Most cows can milk out in four or eight minutes. Once attached, pay immediate attention to slipping or squawking of teat cups, as slipping of teat cup liner can irritate the teat and block milk flow.
Also, it is proved that most of the new mastitis infections are caused by liner slips during milking. You should leave alone quarters that do not get milked out completely, until the next milking.
Removing teat cups:
The method you would use to remove teat cups just when the last quarter in milking out, is more important than timing of removal. You should always shut off the vacuum before removing teat cups, and not pull them out under vacuum, as it causes linear slip and new infection in another quarter.
Disinfecting teat cups after removal:
Immediately after milking, cover the entire teat in disinfectant to kill all bacteria.
There are several effective teat dip products in the market that can reduce new infections by upto 60%.
Also ensure your teat cups are always kept sanitized, discarding any contaminated dips. There are weather specific formulations that protect teat skin from freezing during winter. You also have options of using teat sprays or foams.
At all times you have to keep the teat disinfectant off the floor and away from back splash while milking.
Other management factors:
- Remove udder hair periodically (every 3 months) to reduce dirt and manure that can stick there and to lessen the dry off time
- Milk first lactation cows first, the second or later lactation cows with low SCC next and cows with high SCC third, keeping the mastitis infected cows for the last milking spot.
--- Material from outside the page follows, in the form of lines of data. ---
(** [addressDetails.k] on the value of [result.address || {}], which is
    never [null] nor [undefined]: an object answers with the field, any
    other truthy value has none of the properties read here. *)
Definition dettaglio (addressDetails : jsval) (k : string) : jsval :=
  match addressDetails with
  | Object fields => lookup k fields
  | _ => Undefined
  end.

Section Builtins.

(** The conversion to text of a value that is not a string, as an input
    applies it to what is assigned to its [value]. *)
Variable to_string : jsval -> string.

Definition valore (v : jsval) : string :=
  match v with
  | Str s => s
  | _ => to_string v
  end.

(** The four texts the [populate*] functions extract from a suggestion. *)
Record Estratto : Type := {
  via : string;
  citta : string;
  cap : string;
  paese : string
}.

Definition estrai (result : Suggestion) : Estratto :=
  let addressDetails := oppure (address result) (Object []) in
  {| via := valore (oppure (oppure (oppure (dettaglio addressDetails "road")
                                      (dettaglio addressDetails "street"))
                              (dettaglio addressDetails "county"))
                      (Str ""));
     citta := valore (oppure (oppure (oppure (dettaglio addressDetails "city")
                                        (dettaglio addressDetails "town"))
                                (dettaglio addressDetails "village"))
                        (Str ""));
     cap := valore (oppure (dettaglio addressDetails "postcode") (Str ""));
     paese := valore (oppure (dettaglio addressDetails "country")
                        (Str "Italia")) |}.

(** [populateTrasfertaPartenza(address, result)]; the first argument is
    not used. *)
Definition populateTrasfertaPartenza (result : Suggestion) (c : Campi)
  : Campi :=
  let e := estrai result in
  {| trasferta_data := trasferta_data c;
     trasferta_indirizzo_aziendale_nome :=
       trasferta_indirizzo_aziendale_nome c;
     trasferta_via_partenza := via e;
     trasferta_citta_partenza := citta e;
     trasferta_cap_partenza := cap e;
     trasferta_paese_partenza := paese e;
     trasferta_cliente_nome := trasferta_cliente_nome c;
     trasferta_via_arrivo := trasferta_via_arrivo c;
     trasferta_citta_arrivo := trasferta_citta_arrivo c;
     trasferta_cap_arrivo := trasferta_cap_arrivo c;
     trasferta_paese_arrivo := trasferta_paese_arrivo c;
     trasferta_km := trasferta_km c;
     trasferta_motivo := trasferta_motivo c;
     trasferta_veicolo := trasferta_veicolo c;
     trasferta_note := trasferta_note c;
     trasferta_andata_ritorno := trasferta_andata_ritorno c |}.

(** [populateTrasfertaArrivo(address, result)]. *)
Definition populateTrasfertaArrivo (result : Suggestion) (c : Campi)
  : Campi :=
  let e := estrai result in
  {| trasferta_data := trasferta_data c;
     trasferta_indirizzo_aziendale_nome :=
       trasferta_indirizzo_aziendale_nome c;
     trasferta_via_partenza := trasferta_via_partenza c;
     trasferta_citta_partenza := trasferta_citta_partenza c;
     trasferta_cap_partenza := trasferta_cap_partenza c;
     trasferta_paese_partenza := trasferta_paese_partenza c;
     trasferta_cliente_nome := trasferta_cliente_nome c;
     trasferta_via_arrivo := via e;
     trasferta_citta_arrivo := citta e;
     trasferta_cap_arrivo := cap e;
     trasferta_paese_arrivo := paese e;
     trasferta_km := trasferta_km c;
     trasferta_motivo := trasferta_motivo c;
     trasferta_veicolo := trasferta_veicolo c;
     trasferta_note := trasferta_note c;
     trasferta_andata_ritorno := trasferta_andata_ritorno c |}.

(** [populateEditTrasfertaPartenza] and [populateEditTrasfertaArrivo] do
    the same on the inputs of the edit dialog. *)
Definition set_edit_campi (c : Campi) (p : PaginaModifica)
  : PaginaModifica :=
  {| edit_trasferta_id := edit_trasferta_id p;
     edit_campi := c;
     editTrasfertaModal := editTrasfertaModal p |}.

Definition populateEditTrasfertaPartenza (result : Suggestion)
  (p : PaginaModifica) : PaginaModifica :=
  set_edit_campi (populateTrasfertaPartenza result (edit_campi p)) p.

Definition populateEditTrasfertaArrivo (result : Suggestion)
  (p : PaginaModifica) : PaginaModifica :=
  set_edit_campi (populateTrasfertaArrivo result (edit_campi p)) p.

End Builtins.

(** The suggestion carries no postal code: it has no address details, or
    their [postcode] is missing or empty. *)
Definition senza_cap (result : Suggestion) : Prop :=
  falsy (dettaglio (oppure (address result) (Object [])) "postcode") = true.

(** A suggestion for the examples, with the given address details. *)
Definition suggerimento_esempio (dettagli : jsval) : Suggestion :=
  {| AddressAutocomplete.name := Str "Via Roma, Torino";
     address := dettagli;
     lat := Fin (45 # 1);
     lon := Fin (7 # 1);
     type := Str "residential" |}.

End Popola.

(* ===================================================================== *)
(** ** app.js: the JSON client and the bottom bar *)
(* ===================================================================== *)

Module App.
Import Js AddressAutocomplete.

(** *** [fetchApi] *)

(** What [fetchApi] reads of a response. *)
Record Response : Type := {
  ok : bool;
  status : Z;
  content_type : option string;  (* [headers.get('content-type')] *)
  body : CorpoRisposta
}.

Inductive EsitoFetch : Type :=
| rete_errore (e : Errore)       (* the promise of [fetch] rejects *)
| risposta (r : Response).

(** What [fetchApi] resolves with. *)
Inductive Valore : Type :=
| dati (v : jsval)               (* the parsed body *)
| grezza (r : Response).         (* the response itself *)

Definition Error (messaggio : string) : Errore :=
  {| err_name := "Error"; err_message := messaggio |}.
The order in you milk the cows can help contain spread of mastitis from cow to cow
- Periodically change and disinfect your milking gloves to reduce new infection
Treatment of clinical cases:
You can detect clinical mastitis early with a strip cup and also use the Californian Mastitis Test (CMT) to confirm.
The CMT also called RMT (Rapid Mastitis Test), is a ‘cow-side’ test that instantly detects subclinical mastitis by estimating the cell count of the milk and categorizing into one of five scores, depending on the gel reaction when a reagent is added to the milk.
You can carry out the test at milking, by squirting a small quantity of sample milk from each quarter into separate dishes and an adding an equal amount of reagent to each.
When you swirl the milk and reagent, you will see the extent the gel has solidified (none or almost solidified) that scores the infection.
Once infection has been detected in the udder, you can choose from four ways to eliminate the disease: spontaneous cure, the culling of chronically infected cows, treatment during lactation, and dry cow therapy.
However, antibiotic treatment is the most effective method to eliminate mastitis.
In recent times, selective antibiotic dry cow therapy is being favoured, when the SCC is less than 200,000/ml. Only the infected quarter(s) are treated with drug infusion.
Culling chronic, non-responding cows is a positive effort in mastitis control, and is a practical way for you to to eliminate chronic infections that do not respond to repeated treatment attempts, especially if the agent involved is staph.
All said and done, you, as the herd manager need to decide on the correct mastitis treatment approach to adopt in your dairy farm. Because you are expected to balance cure rates, the production at stake and the risk of antibiotic resistance – all at the same time.
If required, do consult with your vet and farm advisor about different possible courses of action.
That brings us to the end of this article. We hope you found this useful. Until we meet again, happy farming.